Spectra Energy, headquartered in Houston, Texas, transports natural gas, operating 3,200 miles of pipeline in the southeastern United States, in addition to storage facilities able to hold 57 billion cubic feet of gas.
The analysts following the stock are universally unenthusiastic about its prospects. Seriously so. Their enthusiasm rating stands at negative 100%.
That's hard to understand, given Spectra Energy's financials. The company reports return on equity of 12% with long-term debt amounting to 41% of equity. The debt is higher than I like but is far below crippling levels.
Looking at the last 12 quarters; Spectra has been profitable in each. The most profitable quarter, the 1st, has declined twice in this period from the year-ago quarter. Earnings have surprised to the upside seven times and to the downside, five.
Institutional ownership is quite low, at 29%, and the price is quite high, bid up to the point where it takes $18.43 to shares to control a dollar in sales.
Overall, Spectra's financials are a paradox: Analysts dislike it but the returns are good and the price stands at a level indicative of speculative excess. Here again, Spectra is running counter to the other lemmings.
SEP on average trades 259,000 shares a day, a level of liquidity that supports only a narrow selection of option strike prices and with low open interest. The front-month, at-the-money calls have a 23% bid/ask spread, which is quite wide.
I won't trade these options. The liquidity is low and the spread is way too high for my tastes. So if I open a position on SEP, it will be a shares. That costs me leverage and the chance to hedge the position.
But I'm having a difficult time finding trades in this environment, and while I'm always happy to not trade when the times aren't right, I'm more amenable to a shares deal if a decent options play isn't on the table.

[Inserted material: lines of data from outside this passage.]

Lemma probes_cons t ts : probes (t :: ts) = probes [t] ++ probes ts.
Proof. unfold probes. cbn [flat_map]. by rewrite app_nil_r. Qed.

Lemma tick_gate t s : tuned s -> bystander t -> 0 <= mo_antdSoftFailures s -> mo_antdSoftFailures s + Z.of_nat (length (probes [t])) <= int64_max ->
  let s' := run_tick AntdURL EvmRPCURL deadline t s in
  tuned s' /\ gate_of s' = fold_left verdict_step (probes [t]) (gate_of s) /\
  0 <= mo_antdSoftFailures s' <= mo_antdSoftFailures s + Z.of_nat (length (probes [t])).
Proof.
  intros Ht Hb H0 Hn. assert (forall s', same_gate s s' -> tuned s' /\ gate_of s' = gate_of s /\ 0 <= mo_antdSoftFailures s' <= mo_antdSoftFailures s + 0) as Hsame.
  { intros s' Hs. split; [by eapply tuned_same|]. destruct Hs as (_ & H1 & H2). unfold gate_of. rewrite H1, H2. split; [done|lia]. }
  destruct t as [o|o|f].
  - destruct (fast_gate o s Ht) as [Ht1 G1]; [cbn in Hn; lia|]. split; [done|]. split; [done|]. cbn [run_tick].
    change (mo_antdSoftFailures (snd _)) with ((gate_of (snd (fastChecks AntdURL deadline o s))).1). rewrite G1. by apply verdict_count.
  - apply Hsame, gate_slow.
  - apply Hsame, Hb.
Qed.

Lemma ticks_gate ts : forall s, tuned s -> Forall bystander ts -> 0 <= mo_antdSoftFailures s -> mo_antdSoftFailures s + Z.of_nat (length (probes ts)) <= int64_max ->
  let s' := run_ticks AntdURL EvmRPCURL deadline ts s in tuned s' /\ gate_of s' = fold_left verdict_step (probes ts) (gate_of s).
Proof.
  unfold run_ticks. induction ts as [|t ts IH]; intros s Ht Hb H0 Hn; cbn [fold_left]; [by split|]. apply Forall_cons in Hb as [Hb Hbs].
  rewrite probes_cons in *. rewrite length_app in Hn. destruct (tick_gate t s Ht Hb H0) as (Ht1 & G1 & H1); [lia|].
  rewrite fold_left_app, <- G1. apply IH; [done..|lia|lia].
Qed.

(** *** The verdict, read off the probes *)

Definition is_good (x : seen) : bool := match x with Good => true | _ => false end.
Definition is_down (x : seen) : bool := match x with Down => true | _ => false end.
Definition is_slow (x : seen) : bool := match x with Slowly => true | _ => false end.

(** The probes since the last good one. *)
Fixpoint outage (h : list seen) : list seen :=
  match h with [] => [] | x :: h => if existsb is_good h then outage h else if is_good x then h else x :: h end.

(** A daemon that is gone, or three probes that went slowly. *)
Definition cut_off (h : list seen) : bool :=
  existsb is_down (outage h) || (antdHealthCriticalThreshold <=? Z.of_nat (length (List.filter is_slow (outage h)))).

Definition unreachable (before : bool) (h : list seen) : bool := cut_off h || negb (existsb is_good h) && before.

Lemma outage_snoc h x : outage (h ++ [x]) = if is_good x then [] else outage h ++ [x].
Proof.
  induction h as [|y h IH]; [by destruct x|]. cbn [app outage]. rewrite existsb_app, IH. cbn [existsb]. rewrite orb_false_r.
  destruct (is_good x) eqn:E; [by rewrite orb_true_r|]. rewrite orb_false_r. destruct (existsb is_good h); [done|]. by destruct (is_good y).
Qed.

Lemma verdict_read h b : fold_left verdict_step h (0, b) = (Z.of_nat (length (List.filter is_slow (outage h))), unreachable b h).
Proof.
  induction h as [|x h IH] using rev_ind; [by destruct b|]. rewrite fold_left_app, IH. cbn [fold_left]. unfold unreachable, cut_off.
  rewrite outage_snoc, existsb_app. destruct x; cbn [is_good verdict_step fst snd existsb]; [by rewrite orb_true_r| |].
  - rewrite List.filter_app, length_app, existsb_app. cbn [List.filter is_slow length existsb is_down]. rewrite !orb_false_r.
    replace (Z.of_nat (_ + 1)) with (Z.of_nat (length (List.filter is_slow (outage h))) + 1) by lia. f_equal.
    unfold antdHealthCriticalThreshold. destruct (existsb is_down (outage h)), (negb (existsb is_good h) && b);
      destruct (Z.leb_spec 3 (Z.of_nat (length (List.filter is_slow (outage h))))), (Z.leb_spec 3 (Z.of_nat (length (List.filter is_slow (outage h))) + 1)); cbn; lia || done.
  - rewrite List.filter_app, existsb_app. cbn [List.filter is_slow existsb is_down]. rewrite app_nil_r, orb_true_r, !orb_false_r. done.
Qed.

End antd.

(** A desk over the table that the monitors write. *)
Definition desk_over (d : Db) (k : Desk) : Prop := calm k /\ ddb k = d.

Lemma shut_by_network d k : desk_over d k -> setting AntdUnavailableSetting d = Some "true" -> exists r, admit_upload k = (Err r, k).
Proof.
  intros [Hc Hd] Hset. destruct (admit_calm k Hc) as [([] & _ & Ho)|(r & E & _)]; [|by exists r].
  exfalso. apply (op_network _ Ho). by rewrite Hd.
Qed.

Lemma shut_by_disk d k : desk_over d k -> setting UploadsPausedSetting d = Some "true" -> exists r, admit_upload k = (Err r, k).
Proof.
  intros [Hc Hd] Hset. destruct (admit_calm k Hc) as [([] & _ & Ho)|(r & E & _)]; [|by exists r].
  exfalso. apply (op_paused _ Ho). by rewrite Hd.
Qed.

Lemma open_by_both d k : desk_over d k -> (exists w, In w (wallets d) /\ w_is_default w = true) ->
  setting AntdUnavailableSetting d <> Some "true" -> setting UploadsPausedSetting d <> Some "true" -> admit_upload k = (Ok tt, k).
Proof.
  intros [Hc Hd] Hw Hn Hp. destruct (admit_calm k Hc) as [([] & E & _)|(r & _ & Hno)]; [done|]. exfalso. apply (Hno tt).
  split; by rewrite Hd.
Qed.
Lemma scanByDay_exact {A} (created_at : A -> string) stamp t0 t1 rows :
  stamped created_at stamp rows -> datable (t0 - 30 * day) -> t0 <= t1 -> datable t1 ->
  scanByDay t1 (group_counts (fun r => dayExpr (created_at r)) (select (fun r => text_le (thirtyDaysAgo t0) (created_at r)) rows)) =
  thirty_days stamp t1 rows.
Proof.
  intros Hst H0 H01 H1. unfold scanByDay, thirty_days. apply map_ext_in. intros i Hi.
  apply in_rev, list_elem_of_In, elem_of_seqZ in Hi. f_equal. rewrite all_groups_lookup. unfold freq, rows_of_day.
  rewrite affected_select. apply affected_same. intros r Hr. destruct (Hst r Hr) as [Hd ->].
  unfold dayExpr, thirtyDaysAgo. rewrite stored_day, since_keeps_later_days by done.
  assert (datable (t1 - i * day)) as Hi' by (unfold datable, day in *; lia). rewrite date_text_eqb by done.
  unfold day in *. replace ((t1 - i * 86400) / 86400) with (t1 / 86400 - i) by lia. lia.
Qed.

Section stats.
Context {ps : Parsers} {S A : Type} (tb : Table S A) (created_at : A -> string).

Lemma span_run s n lo hi s' : span tb created_at s = (Ok (n, lo, hi), s') ->
  rows_of tb s' = rows_of tb s /\ n = Z.of_nat (length (rows_of tb s)).
Proof.
  unfold span. intros H. apply bind_ok in H as ([[n0 lo0] hi0] & s1 & Hq & H). apply scan_run in Hq as [E [[= -> -> ->]|[e [=]]]].
  assert (forall (r : result error (option Civil)) a (s1 s2 : S), of_result r s1 = (Ok a, s2) -> s2 = s1) as Hpure by (by intros [] ? ? ? [=]).
  apply bind_ok in H as (lo1 & s2 & ->%Hpure & H). apply bind_ok in H as (hi1 & s3 & ->%Hpure & H).
  run_cbn H. by injection H as <- <- <- <-.
Qed.

Lemma groups_run {B} (f : list A -> list (string * Z)) (g : list (string * Z) -> B) s m s' :
  (rows ← scan tb f; mret (g rows)) s = (Ok m, s') -> rows_of tb s' = rows_of tb s /\ m = g (f (rows_of tb s)).
Proof.
  intros H. apply bind_ok in H as (l & s1 & Hq & H). apply scan_run in Hq as [E [[= ->]|[e [=]]]]. run_cbn H. by injection H as <- <-.
Qed.
End stats.

(** C38. The audit statistics count every row: the total is the number of rows, the
    count of a severity is the number of its rows, the event types shown are the
    ten most frequent with their numbers, and the thirty buckets are the last
    thirty days in order, each with exactly the rows written on it, although the
    cutoff is compared in another layout than the texts are stored in and
    midnight may pass between the query and the reading of the clock. *)
Theorem QueryAuditStats_counts {ps : Parsers} (t0 t1 : Z) (stamp : AuditRow -> Z) (w w' : World LogTables) (st : LogStats)
    (Hrun : QueryAuditStats t0 t1 w = (Ok st, w')) (Hst : stamped a_created_at stamp (audit_log (tables w)))
    (H0 : datable (t0 - 30 * day)) (H01 : t0 <= t1) (H1 : datable t1) :
  let rows := audit_log (tables w) in
  TotalEntries st = Z.of_nat (length rows) /\
  (forall sev, default 0 (BySeverity st !! sev) = freq a_severity rows sev) /\
  ten_most_frequent (freq a_event_type rows) (ByEventType st) /\
  ByDay st = thirty_days stamp t1 rows.
Proof.
  unfold QueryAuditStats in Hrun. apply bind_ok in Hrun as ([[n lo] hi] & w1 & Hs & Hrun). apply span_run in Hs as [E1 ->].
  apply bind_ok in Hrun as (sev & w2 & Hs & Hrun). apply groups_run in Hs as [E2 ->].
  apply bind_ok in Hrun as (ty & w3 & Hs & Hrun). apply (groups_run audit_table (fun t => top_ten (group_counts a_event_type t))) in Hs as [E3 ->].
  apply bind_ok in Hrun as (days & w4 & Hs & Hrun).
  apply (groups_run audit_table (fun t => group_counts (fun r => dayExpr (a_created_at r)) (select (fun r => text_le (thirtyDaysAgo t0) (a_created_at r)) t))) in Hs as [E4 ->].
  rewrite E3, E2, E1 in Hrun. run_cbn Hrun. injection Hrun as <- _. cbn. split; [done|]. split; [intros; apply all_groups_lookup|].
  split; [apply top_ten_frequent|]. by apply scanByDay_exact.
Qed.

(** ** Exports *)

Section exports.
Context {S A : Type} (emit : A -> option error).

(** What was taken is a prefix, no longer than the cap; a walk without an error
    took everything, and only a refused row or the cap causes one. *)
Lemma stream_rows_spec rows : forall k, 0 <= k <= ExportMaxRows ->
  let '(out, (_, err)) := stream_rows emit rows k in
  exists n, out = firstn n rows /\ Z.of_nat (length out) + k <= ExportMaxRows /\
    (err = None -> out = rows) /\
    ((forall r, In r rows -> emit r = None) -> (err = None <-> Z.of_nat (length rows) + k <= ExportMaxRows) /\
      (err <> None -> err = Some ErrExportCapExceeded)).
Proof.
  induction rows as [|r rows IH]; intros k Hk; cbn [stream_rows].
  { exists O. cbn. repeat split; intros; try done; lia. }
  destruct (Z.ltb_spec ExportMaxRows (k + 1)).
  { exists O. cbn. split; [done|]. split; [lia|]. split; [done|]. intros _. split; [|done]. split; [done|]. lia. }
  destruct (emit r) as [err|] eqn:Er.
  { exists O. cbn. split; [done|]. split; [lia|]. split; [done|]. intros H'. rewrite H' in Er by (by left). done. }
  specialize (IH (k + 1) ltac:(lia)). destruct (stream_rows emit rows (k + 1)) as [out [m err]].
  destruct IH as (n & -> & Hlen & Hall & Hcap). exists (Datatypes.S n). split; [done|]. cbn [length]. split; [lia|].
  split; [by intros ->%Hall|]. intros Hemit. destruct Hcap as [H1 H2]; [intros; apply Hemit; by right|].
  split; [|done]. rewrite H1. lia.
Qed.
End exports.

(** The rows of the audit log an export is asked for, newest first. *)
Definition wanted {ps : Parsers} (q : log_params) (w : World LogTables) : list AuditRow :=
  let f := parseLogFilters q in
  order_by (newest a_created_at)
    (select (buildLogFilter (lf_event_type f) (lf_severity f) (lf_user_id f) (lf_since f) (lf_until f)) (audit_log (tables w))).

Definition shown_line (r : AuditRow) : auditLogResponse := toAuditLogResponse (export_columns r).

(** The walk over the page: as the walk over all of the rows. *)
Lemma stream_page_spec {A} (columns : A -> A) (emit : A -> option error) rows :
  let '(out, (_, err)) := stream_rows emit (map columns (limit (ExportMaxRows + 1) rows)) 0 in
  exists n, out = map columns (firstn n rows) /\ Z.of_nat (length (firstn n rows)) <= ExportMaxRows /\
    (err = None -> firstn n rows = rows) /\
    ((forall r, emit r = None) -> (err = None <-> Z.of_nat (length rows) <= ExportMaxRows)).
Proof.
  unfold limit. assert (Z.of_nat (Z.to_nat (ExportMaxRows + 1)) = ExportMaxRows + 1) as Hm by (rewrite Z2Nat.id; [done|unfold ExportMaxRows; lia]).
  set (m := Z.to_nat (ExportMaxRows + 1)) in *. clearbody m.
  pose proof (stream_rows_spec emit (map columns (firstn m rows)) 0 ltac:(unfold ExportMaxRows; lia)) as H.
  destruct (stream_rows _ _ _) as [out [k err]]. destruct H as (n & -> & Hlen & Hall & Hcap).
  rewrite firstn_map, firstn_firstn in *. rewrite !length_map in *. exists (Nat.min n m). split; [done|]. split; [lia|].
  assert (Z.of_nat (length (firstn m rows)) <= ExportMaxRows <-> Z.of_nat (length rows) <= ExportMaxRows) as Hiff
    by (rewrite length_firstn; lia). split.
  - intros E. apply Hall in E. apply (f_equal length) in E. rewrite !length_map in E. rewrite E in Hlen.
    apply firstn_all2. rewrite !length_firstn in *. lia.
  - intros He. destruct Hcap as [-> _]; [done|]. rewrite <- Hiff. lia.
Qed.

Implied volatility stands at 21%, at the middle of the six-month rang. It has been zig-zagging lower for the past week. Options are pricing confidence that 68.2% of shares will fall between $38.49 and $43.49 over the next month, for a potential gain or loss of 6.1%, and between $39.79 and $42.19 over the next week.
Options trading is quite active today on both the upside and the down, with call running at 71% above their five-day average volume, and puts at 89% above volume.

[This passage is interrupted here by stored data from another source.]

(* ===== verification/BackupLaws.v ===== *)
(** * A restored catalog is the exported one

    An export of a healthy instance, imported by a healthy instance that knows
    the owners, restores every upload with its tags and collections; importing it
    once more changes nothing. *)

From stdpp Require Import gmap strings pretty sorting.
From Stdlib Require Import Ascii.
From S2P Require Import Prelude GoLib Sql Schema Stmt Clock Users Library Tags Collections TagLaws Http Front Calendar Backup.

Open Scope Z_scope.

(** ** Sorting and filtering *)

(** Sorting keeps the order of rows that are already in order. *)
Lemma insert_keeps {A} (p : A -> bool) le (x : A) t : (p x = true -> forall y, In y t -> p y = true -> le x y = true) ->
  List.filter p (insert_by le x t) = List.filter p (x :: t).
Proof.
  induction t as [|y t IH]; intros H; [done|]. cbn [insert_by]. destruct (le x y) eqn:E; [done|].
  cbn [List.filter] in *. rewrite IH by (intros Hp z Hz; apply H; [done|by right]).
  destruct (p x) eqn:Hx, (p y) eqn:Hy; try done. rewrite (H eq_refl y (or_introl eq_refl) Hy) in E. done.
Qed.

Lemma order_keeps {A} (p : A -> bool) le (t : list A) : StronglySorted (fun a b => p a = true -> p b = true -> le a b = true) t ->
  select p (order_by le t) = select p t.
Proof.
  unfold select. induction 1 as [|x t Ht IH Hx]; [done|]. change (order_by le (x :: t)) with (insert_by le x (order_by le t)).
  rewrite insert_keeps.
  - cbn. by rewrite IH.
  - intros Hp y Hy%order_by_in Hpy. rewrite List.Forall_forall in Hx. by apply Hx.
Qed.

Lemma select_same {A} (p q : A -> bool) t : (forall x, In x t -> p x = q x) -> select p t = select q t.
Proof.
  unfold select. induction t as [|x t IH]; cbn; [done|]. intros H. rewrite (H x) by (by left). rewrite IH by (intros; apply H; by right). done.
Qed.

Lemma text_le_cons c a d b : text_le (String c a) (String d b) = ((N_of_ascii c <? N_of_ascii d)%N || ((N_of_ascii c =? N_of_ascii d)%N && text_le a b)).
Proof.
  unfold text_le. cbn [String.compare]. unfold Ascii.compare.
  destruct (N.compare_spec (N_of_ascii c) (N_of_ascii d)) as [E|E|E].
  - rewrite E, N.ltb_irrefl, N.eqb_refl. done.
  - by rewrite (proj2 (N.ltb_lt _ _)).
  - rewrite (proj2 (N.ltb_ge _ _)) by lia. rewrite (proj2 (N.eqb_neq _ _)) by lia. done.
Qed.

Lemma text_le_trans a : forall b c, text_le a b = true -> text_le b c = true -> text_le a c = true.
Proof.
  induction a as [|x a IH]; intros [|y b] [|z c]; try done. rewrite !text_le_cons, !orb_true_iff, !andb_true_iff, !N.ltb_lt, !N.eqb_eq.
  intros [?|[? ?]] [?|[? ?]]; try (left; lia). right. split; [congruence|]. by eapply IH.
Qed.

Lemma text_le_total a : forall b, text_le a b = false -> text_le b a = true.
Proof.
  induction a as [|x a IH]; intros [|y b]; try done. rewrite !text_le_cons, !orb_true_iff, orb_false_iff, andb_true_iff, andb_false_iff, !N.ltb_lt, N.ltb_ge, !N.eqb_eq, N.eqb_neq.
  intros [H1 [H2|H2]]; [left; lia|]. destruct (N.eq_dec (N_of_ascii x) (N_of_ascii y)); [right; auto|left; lia].
Qed.
Definition Load_config (path : string) : result error Config :=
  let start := if String.eqb path "" then Ok default_config else
    match DecodeFile path default_config with Err err => Err (EWrap ("reading config " +:+ path +:+ ": ") [err]) | Ok c => Ok c end in
  match start with
  | Err err => Err err
  | Ok c =>
      match overlay c with
      | (Err err, _) => Err err
      | (Ok _, c) =>
          let c := late_defaults c in
          match check_jwt c with
          | Err err => Err err
          | Ok _ => match check_wallet_key c with Err err => Err err | Ok c => build_keyrings c end
          end
      end
  end.
End load.

(** * What a configuration that loads is worth

    The secrets an instance signs, verifies and encrypts with. *)

Open Scope Z_scope.

(** ** Keyrings *)

(** Every id of a ring has its key, which is one of those it was made from. *)
Definition ring_of (p : string) (es : list string) (kr : Keyring) : Prop :=
  keys kr !! primary kr = Some p /\ Forall (fun i => is_Some (keys kr !! i)) (order kr) /\ map_Forall (fun _ k => In k (p :: es)) (keys kr).

Lemma add_extras_ring idFn p es1 : forall es2 kr kr', ring_of p es1 kr -> incl es2 es1 ->
  add_extras idFn kr es2 = Ok kr' -> ring_of p es1 kr'.
Proof.
  induction es2 as [|e es IH]; intros kr kr' Hr Hin H; cbn in H; [by injection H as <-|].
  destruct (idFn e) as [i|]; [|done]. assert (incl es es1) as Hin' by (intros x Hx; apply Hin; by right).
  destruct (keys kr !! i) as [k|] eqn:Ei; [by eapply IH|].
  eapply IH; [|exact Hin'|exact H]. destruct Hr as (Hp & Ho & Hk). split_and!; cbn.
  - rewrite lookup_insert_ne; [done|]. intros ->. congruence.
  - apply Forall_app. split.
    + eapply Forall_impl; [exact Ho|]. intros j Hj. destruct (decide (i = j)) as [->|]; [rewrite lookup_insert_eq; eauto|by rewrite lookup_insert_ne].
    + repeat constructor. rewrite lookup_insert_eq. eauto.
  - apply map_Forall_insert_2; [|done]. right. apply Hin. by left.
Qed.

Lemma newKeyring_ring idFn p es kr : newKeyring idFn p es = Ok kr -> ring_of p es kr.
Proof.
  unfold newKeyring. destruct (idFn p) as [i|]; [|done]. intros H. eapply add_extras_ring; [|apply incl_refl|exact H].
  split_and!; cbn.
  - by rewrite lookup_singleton_eq.
  - repeat constructor. rewrite lookup_singleton_eq. eauto.
  - apply map_Forall_singleton. by left.
Qed.

Lemma ring_primary p es kr : ring_of p es kr -> Primary kr = p.
Proof. intros (H & _). unfold Primary, key_of. by rewrite H. Qed.

Lemma ring_keys p es kr : ring_of p es kr -> Forall (fun k => In k (p :: es)) (Primary kr :: Previous kr).
Proof.
  intros H. constructor; [rewrite (ring_primary _ _ _ H); by left|]. destruct H as (_ & Ho & Hk).
  unfold Previous. apply Forall_map. destruct (order kr) as [|i o]; [constructor|]. cbn.
  apply Forall_inv_tail in Ho. eapply Forall_impl; [exact Ho|]. intros j [k Hj]. unfold key_of. cbn. rewrite Hj. by apply (Hk j).
Qed.

(** ** What the overrides leave alone *)

Definition hidden (c : Config) : option Provider * option Keyring * option Keyring * bool :=
  (cf_secrets c, cf_walletKeyring c, cf_jwtKeyring c, cf_walletKeyUnconfigured c).

Definition same_hidden (c c' : Config) : Prop := hidden c' = hidden c.

#[export] Instance same_hidden_preorder : PreOrder same_hidden.
Proof. split; unfold same_hidden; [done|]. intros a b c Hab Hbc. by rewrite Hbc. Qed.

Section load.
Context (Getenv : string -> string) (ReadFile : string -> result error string) (ToLower : string -> string).
Context (DecodeFile : string -> Config -> result error Config).

Lemma hidden_from_env name f : (forall v, steps same_hidden (f v)) -> steps same_hidden (from_env Getenv name f).
Proof. intros Hf. unfold from_env. destruct (String.eqb _ _); [apply steps_ret; apply _|apply Hf]. Qed.

Lemma hidden_env_to name set : (forall v c, hidden (set v c) = hidden c) -> steps same_hidden (env_to Getenv name set).
Proof. intros Hs. apply hidden_from_env. intros v. apply steps_modify. intros c. apply Hs. Qed.

Lemma hidden_env_file name set : (forall v c, hidden (set v c) = hidden c) -> steps same_hidden (env_file Getenv ReadFile name set).
Proof.
  intros Hs. apply hidden_from_env. intros v. destruct (ReadFile v); [|apply steps_fail; apply _]. apply steps_modify. intros c. apply Hs.
Qed.

Lemma hidden_overlay : steps same_hidden (overlay Getenv ReadFile ToLower).
Proof.
  unfold overlay. repeat (apply steps_bind; [apply _| |intros _]); try (by apply hidden_env_to); try (by apply hidden_env_file).
  - apply hidden_from_env. intros v. destruct (Atoi v); [apply steps_modify; intros c; red; done|apply steps_fail; apply _].
  - apply hidden_from_env. intros v. destruct (ParseInt v) as [n|]; [|apply steps_fail; apply _].
    destruct (n <? 0); [apply steps_fail; apply _|apply steps_modify; intros c; red; done].
Qed.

The fair-price zone on today's 30-minute chart runs from $40.03 to $40.85, encompassing 68.2% of transactions surrounding the most-traded price, $40.43. SEP opened near the bottom of the zone, dropped below it in the first half hour of trading, and is trading above the zone with two hours to go before the closing bell.
Spectra next publishes earnings on July 29. The stock goes ex-dividend in August for a quarterly payout yielding 4.92% annualized at today's prices.
Decision for my account: I've opened a bull position in SEP, structuring it as long shares. My sizing rules are the same for shares as for option spreads -- I the unit size according to my trading rules, without any adjustment for the leverage shares lack compared to options.
References
My trading rules can be read here. And the classic Turtle Trading rules on which my rules are based can be read here.
At several points in my analysis I use the number 68.2%. This comes from statistics and refers to the one standard deviation boundaries, which are expected to contain 68.2% of whatever is being studied. Putting it another way, given an item (a trade or whatever), there is a 68.2% chance that it will appear within those boundaries.
Disclaimer
Tim Bovee, Private Trader tracks the analysis and trades of a private trader for his own accounts. Nothing in this blog constitutes a recommendation to buy or sell stocks, options or any other financial instrument. The only purpose of this blog is to provide education and entertainment.
No trader is ever 100 percent successful in his or her trades. Trading in the stock and option markets is risky and uncertain. Each trader must make trading decision decisions for his or her own account, and take responsibility for the consequences.
Tim, do you use hard stops on shares = the 10 day Donchian?
ReplyDeleteMental hard stops on shares; tactical exits based on reward/risk calculation on hedged option positions.